The company that applied for the change to the authorisation is Novartis Europharm Ltd. It may request a re-examination of the opinion within 15 days of receipt of notification of this negative opinion.
What is Arzerra?
Arzerra is a cancer medicine that contains the active substance ofatumumab. It is available as a concentrate that is made up into a solution for infusion into a vein.
Arzerra has been authorised since April 2010. It is already used to treat CLL. Arzerra is used together with chlorambucil or bendamustine in previously untreated patients who cannot be treated with fludarabine. It can also be used in patients whose disease has not improved with treatment with fludarabine and alemtuzumab.
What was Arzerra expected to be used for?
Arzerra was also expected to be used for maintenance treatment for adult patients with CLL whose condition has improved after at least two types of initial treatment with induction therapy. The company later restricted this indication to patients at high risk of relapse.
How is Arzerra expected to work?
In maintenance treatment for CLL, Arzerra is expected to work in the same way as it does in its existing indications. Ofatumumab, the active substance in Arzerra, is a monoclonal antibody that has been designed to attach to CD20, which is present on the surface of B lymphocytes. When ofatumumab attaches to CD20, it causes the cell to die. This is expected to help control CLL by destroying the cancerous B lymphocytes.

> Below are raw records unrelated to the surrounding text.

(** X9. For every configuration and every context, each flag decides the
    whole of its line of the composed instruction, in either service file.
    Before the label [Product Integrity] stands the product clause: the
    strict preservation text when lockProduct is on, the plain sentence
    when it is off. The line [Product Integrity], up to the label
    [Subject], is the base sentence followed by the strict-mimicry
    sentence when strictPose is on, and when it is off by the
    creative-freedom sentences in the retry-wrapped service and by nothing
    in the earlier file. The line [Context/Background], up to the label
    [Style], is the context given by the user, word for word, a full stop,
    and the background-lock clause exactly when lockLocation is on. The
    line [Style], up to the end, is the monochrome clause when
    blackAndWhite is on and the commercial clause when it is off. The
    context adds its own length to the instruction and nothing else. *)
Theorem composer_clause_per_flag (userPrompt : string) (config : GenerationConfig) :
  (let prompt := buildPrompt userPrompt config in
   includes prompt
     ((if lockProduct config
          then nl
               ++ "        CRITICAL - PRODUCT PRESERVATION:"
               ++ nl
               ++ "        The object held in the hand is a real commercial product. "
               ++ nl
               ++ "        You MUST preserve the PRODUCT TEXT, LOGOS, and LABEL DETAILS exactly as they appear in the reference image."
               ++ nl
               ++ "        Do not hallucinate new text on the label. Do not blur or distort the brand name."
               ++ nl
               ++ "        Treat the product pixels as ground truth."
               ++ nl
               ++ "        "
          else "The object held in the hand is the focus.")
         ++ nl ++ "  " ++ nl ++ "        Product Integrity: ") = true
   /\ includes prompt
        ("Product Integrity: "
         ++ "The object being held (the product) MUST remain exactly as it appears. Ensure the hand grip is natural."
         ++ (if strictPose config
             then " STRICTLY mimic the exact arm angle, hand grip, and body posture of the reference image. Do not move the arm."
             else " You have creative freedom with the pose. Analyze the product type and use your best judgement to select the most flattering angle, grip, and body posture to showcase it. Change the arm position to what sells this specific product best. Do not feel bound by the original posture.")
         ++ nl ++ "        Subject: ") = true
   /\ includes prompt
        ("Context/Background: " ++ userPrompt ++ ". "
         ++ (if lockLocation config
             then "Maintain the original background environment and geometry. Do not generate a new background, only enhance the existing one."
             else "")
         ++ nl ++ "        Style: ") = true
   /\ includes prompt
        ("Style: "
         ++ (if blackAndWhite config
             then "Black and White Photography, High Contrast, Noir Style, Ansel Adams aesthetic."
             else "Commercial, High Key, 8k Resolution, Sharp Focus.")
         ++ nl ++ "      ") = true
   /\ String.length prompt
      = (String.length userPrompt
         + String.length (buildPrompt "" config))%nat)
  /\ (let legacy := LegacyService.buildPrompt userPrompt config in
   includes legacy
     ((if lockProduct config
          then nl
               ++ "      CRITICAL - PRODUCT PRESERVATION:"
               ++ nl
               ++ "      The object held in the hand is a real commercial product. "
               ++ nl
               ++ "      You MUST preserve the PRODUCT TEXT, LOGOS, and LABEL DETAILS exactly as they appear in the reference image."
               ++ nl
               ++ "      Do not hallucinate new text on the label. Do not blur or distort the brand name."
               ++ nl
               ++ "      Treat the product pixels as ground truth."
               ++ nl
               ++ "      "
          else "The object held in the hand is the focus.")
         ++ nl ++ nl ++ "      Product Integrity: ") = true
   /\ includes legacy
        ("Product Integrity: "
         ++ "The object being held (the product) MUST remain exactly as it appears. Ensure the hand grip is natural."
         ++ (if strictPose config
             then " STRICTLY mimic the exact arm angle, hand grip, and body posture of the reference image."
             else "")
         ++ nl ++ "      Subject: ") = true
   /\ includes legacy
        ("Context/Background: " ++ userPrompt ++ ". "
         ++ (if lockLocation config
             then "Maintain the original background environment and geometry. Do not generate a new background, only enhance the existing one."
             else "")
         ++ nl ++ "      Style: ") = true
   /\ includes legacy
        ("Style: "
         ++ (if blackAndWhite config
             then "Black and White Photography, High Contrast, Noir Style, Ansel Adams aesthetic."
             else "Commercial, High Key, 8k Resolution, Sharp Focus.")
         ++ nl ++ "    ") = true
   /\ String.length legacy
      = (String.length userPrompt
         + String.length (LegacyService.buildPrompt "" config))%nat).
Proof.
  split; cbv zeta.
  - split; [|split; [|split; [|split]]].
    + destruct config as [bw sp kf ll lp]. destruct bw, sp, kf, ll, lp;
      lazymatch goal with
      | |- includes (buildPrompt ?u ?c) ?seg = true =>
          exact (includes_segment
                   ((nl ++ "        Professional Product Photography. " ++ nl ++ "        Task: Transform this reference image into a high-end commercial advertisement." ++ nl ++ "        " ++ nl ++ "        "))
                   seg
                   (posePrompt c ++ (nl ++ "        Subject: ") ++ facePrompt c ++ (nl ++ "        Context/Background: ") ++ u ++ ". " ++ locationPrompt c ++ (nl ++ "        Style: ") ++ stylePrompt c ++ (nl ++ "      ")))
      end.
    + destruct config as [bw sp kf ll lp]. destruct bw, sp, kf, ll, lp;
      lazymatch goal with
      | |- includes (buildPrompt ?u ?c) ?seg = true =>
          exact (includes_segment
                   ((nl ++ "        Professional Product Photography. " ++ nl ++ "        Task: Transform this reference image into a high-end commercial advertisement." ++ nl ++ "        " ++ nl ++ "        ") ++ productPreservationPrompt c ++ (nl ++ "  " ++ nl ++ "        "))
                   seg
                   (facePrompt c ++ (nl ++ "        Context/Background: ") ++ u ++ ". " ++ locationPrompt c ++ (nl ++ "        Style: ") ++ stylePrompt c ++ (nl ++ "      ")))
      end.
    + destruct config as [bw sp kf ll lp]. destruct bw, sp, kf, ll, lp;
      lazymatch goal with
      | |- includes (buildPrompt ?u ?c) _ = true =>
          exact (includes_around
                   ((nl ++ "        Professional Product Photography. " ++ nl ++ "        Task: Transform this reference image into a high-end commercial advertisement." ++ nl ++ "        " ++ nl ++ "        ") ++ productPreservationPrompt c ++ (nl ++ "  " ++ nl ++ "        Product Integrity: ") ++ posePrompt c ++ (nl ++ "        Subject: ") ++ facePrompt c ++ (nl ++ "        "))
                   ("Context/Background: ") u (". " ++ locationPrompt c ++ nl ++ "        Style: ")
                   (stylePrompt c ++ (nl ++ "      ")))
      end.
    + destruct config as [bw sp kf ll lp]. destruct bw, sp, kf, ll, lp;
      lazymatch goal with
      | |- includes (buildPrompt ?u ?c) ?seg = true =>
          exact (includes_late
                   ((nl ++ "        Professional Product Photography. " ++ nl ++ "        Task: Transform this reference image into a high-end commercial advertisement." ++ nl ++ "        " ++ nl ++ "        ") ++ productPreservationPrompt c ++ (nl ++ "  " ++ nl ++ "        Product Integrity: ") ++ posePrompt c ++ (nl ++ "        Subject: ") ++ facePrompt c ++ (nl ++ "        Context/Background: "))
                   u
                   (". " ++ locationPrompt c ++ (nl ++ "        "))
                   seg "")
      end.
    + unfold buildPrompt. rewrite !length_append. cbn [String.length]. lia.
  - split; [|split; [|split; [|split]]].
    + destruct config as [bw sp kf ll lp]. destruct bw, sp, kf, ll, lp;
      lazymatch goal with
      | |- includes (LegacyService.buildPrompt ?u ?c) ?seg = true =>
          exact (includes_segment
                   ((nl ++ "      Professional Product Photography. " ++ nl ++ "      Task: Transform this reference image into a high-end commercial advertisement." ++ nl ++ "      " ++ nl ++ "      "))
                   seg
                   (LegacyService.posePrompt c ++ (nl ++ "      Subject: ") ++ LegacyService.facePrompt c ++ (nl ++ "      Context/Background: ") ++ u ++ ". " ++ locationPrompt c ++ (nl ++ "      Style: ") ++ stylePrompt c ++ (nl ++ "    ")))
      end.
    + destruct config as [bw sp kf ll lp]. destruct bw, sp, kf, ll, lp;
      lazymatch goal with
      | |- includes (LegacyService.buildPrompt ?u ?c) ?seg = true =>
          exact (includes_segment
                   ((nl ++ "      Professional Product Photography. " ++ nl ++ "      Task: Transform this reference image into a high-end commercial advertisement." ++ nl ++ "      " ++ nl ++ "      ") ++ LegacyService.productPreservationPrompt c ++ (nl ++ nl ++ "      "))
                   seg
                   (LegacyService.facePrompt c ++ (nl ++ "      Context/Background: ") ++ u ++ ". " ++ locationPrompt c ++ (nl ++ "      Style: ") ++ stylePrompt c ++ (nl ++ "    ")))
      end.
    + destruct config as [bw sp kf ll lp]. destruct bw, sp, kf, ll, lp;
      lazymatch goal with
      | |- includes (LegacyService.buildPrompt ?u ?c) _ = true =>
          exact (includes_around
                   ((nl ++ "      Professional Product Photography. " ++ nl ++ "      Task: Transform this reference image into a high-end commercial advertisement." ++ nl ++ "      " ++ nl ++ "      ") ++ LegacyService.productPreservationPrompt c ++ (nl ++ nl ++ "      Product Integrity: ") ++ LegacyService.posePrompt c ++ (nl ++ "      Subject: ") ++ LegacyService.facePrompt c ++ (nl ++ "      "))
                   ("Context/Background: ") u (". " ++ locationPrompt c ++ nl ++ "      Style: ")
                   (stylePrompt c ++ (nl ++ "    ")))
      end.
    + destruct config as [bw sp kf ll lp]. destruct bw, sp, kf, ll, lp;
      lazymatch goal with
      | |- includes (LegacyService.buildPrompt ?u ?c) ?seg = true =>
          exact (includes_late
                   ((nl ++ "      Professional Product Photography. " ++ nl ++ "      Task: Transform this reference image into a high-end commercial advertisement." ++ nl ++ "      " ++ nl ++ "      ") ++ LegacyService.productPreservationPrompt c ++ (nl ++ nl ++ "      Product Integrity: ") ++ LegacyService.posePrompt c ++ (nl ++ "      Subject: ") ++ LegacyService.facePrompt c ++ (nl ++ "      Context/Background: "))
                   u
                   (". " ++ locationPrompt c ++ (nl ++ "      "))
                   seg "")
      end.
    + unfold LegacyService.buildPrompt. rewrite !length_append. cbn [String.length]. lia.
Qed.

What did the company present to support its application?
The company presented results of a clinical study that compared Arzerra with no treatment in 474 patients whose CLL had responded after at least two types of induction therapy. Among these, 142 patients were considered to be at high risk of relapse. The main measure of effectiveness was progression-free survival but the study also looked at overall survival.
What were the CHMP’s main concerns that led to the refusal of the change to the marketing authorisation?

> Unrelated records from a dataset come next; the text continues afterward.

Lemma X19_plot_adjacency_witness :
  ((2 <= 1)%nat ->
   calls (plot_adjacency (fun _ w => Some w)
                         [MorphologySample.row; Sample.point] [Sample.point] tt)
   = pair_figures [MorphologySample.row; Sample.point] [Sample.point]
   /\ raised (plot_adjacency (fun _ w => Some w)
                             [MorphologySample.row; Sample.point] [Sample.point] tt)
      = None)
  /\ ((1 < 2)%nat ->
      calls (plot_adjacency (fun _ w => Some w)
                            [MorphologySample.row; Sample.point] [Sample.point] tt)
      = pair_figures [MorphologySample.row; Sample.point] [Sample.point]
        ++ [PltFigure 10 5; PltSubplot 1 2 1;
            PltImshow (nth 1 [MorphologySample.row; Sample.point] []);
            PltSubplot 1 2 2]
      /\ raised (plot_adjacency (fun _ w => Some w)
                                [MorphologySample.row; Sample.point] [Sample.point] tt)
         = Some IndexError)
  /\ ~ In PltShow
          (calls (plot_adjacency (fun _ w => Some w)
                                 [MorphologySample.row; Sample.point] [Sample.point] tt)).
Proof.
  apply (@X19_plot_adjacency_draws_pairs
           unit (fun _ w => Some w) [MorphologySample.row; Sample.point]
           [Sample.point] tt).
  intros c w'. discriminate.
Defined.

(** ** The sequence of the updates *)

Lemma updates_app (t1 t2 : list event) : updates (t1 ++ t2) = updates t1 ++ updates t2.
Proof. unfold updates. apply flat_map_app. Qed.

Lemma flat_map_constant {A B} (u : B) (xs : list A) :
  flat_map (fun _ => [u]) xs = repeat u (List.length xs).
Proof. induction xs as [| x xs IH]; [reflexivity |]. cbn. now rewrite IH. Qed.

Lemma range2_step (a b : Z) :
  (a < b)%Z -> Np.range2 a b = a :: Np.range2 (a + 1) b.
Proof.
  intros Hab. replace b with (a + Z.of_nat (S (Z.to_nat (b - a - 1))))%Z at 1 by lia.
  rewrite range2_cons. f_equal. f_equal. lia.
Qed.

Lemma range2_empty (a b : Z) : (b <= a)%Z -> Np.range2 a b = [].
Proof.
  intros Hab. unfold Np.range2. now replace (Z.to_nat (b - a)) with 0%nat by lia.
Qed.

The CHMP considered that there was uncertainty about the importance of the observed effect on progression-free survival associated with Arzerra. The findings on progression-free survival were not supported by other measures such as overall survival or a significant improvement in patients’ quality of life.
The CHMP considered that the use of Arzerra for maintenance treatment should be seen in the context of its side effects. Common side effects of Arzerra included infusion reactions, neutropenia and upper respiratory tract infections.
The CHMP considered that the data were not sufficient to conclude that maintenance treatment with Arzerra is of more benefit than no treatment. Therefore, the CHMP was of the opinion that the benefits of Arzerra for the maintenance treatment of CLL did not outweigh its risks. Hence, the CHMP recommended that the change to the marketing authorisation be refused.
What consequences does this refusal have for patients in clinical trials or compassionate use programmes?
The company informed the CHMP that this refusal does not have any impact on the ongoing clinical trials conducted with Arzerra. There are currently no compassionate use programmes ongoing with Arzerra. If you are in a clinical trial and need more information about your treatment, contact the doctor who is giving it to you.
What is happening with Arzerra for of its existing uses in CLL?
There are no consequences on the use of Arzerra in its already authorised indications. The full European Public Assessment Report for Arzerra can be found on the Agency’s website.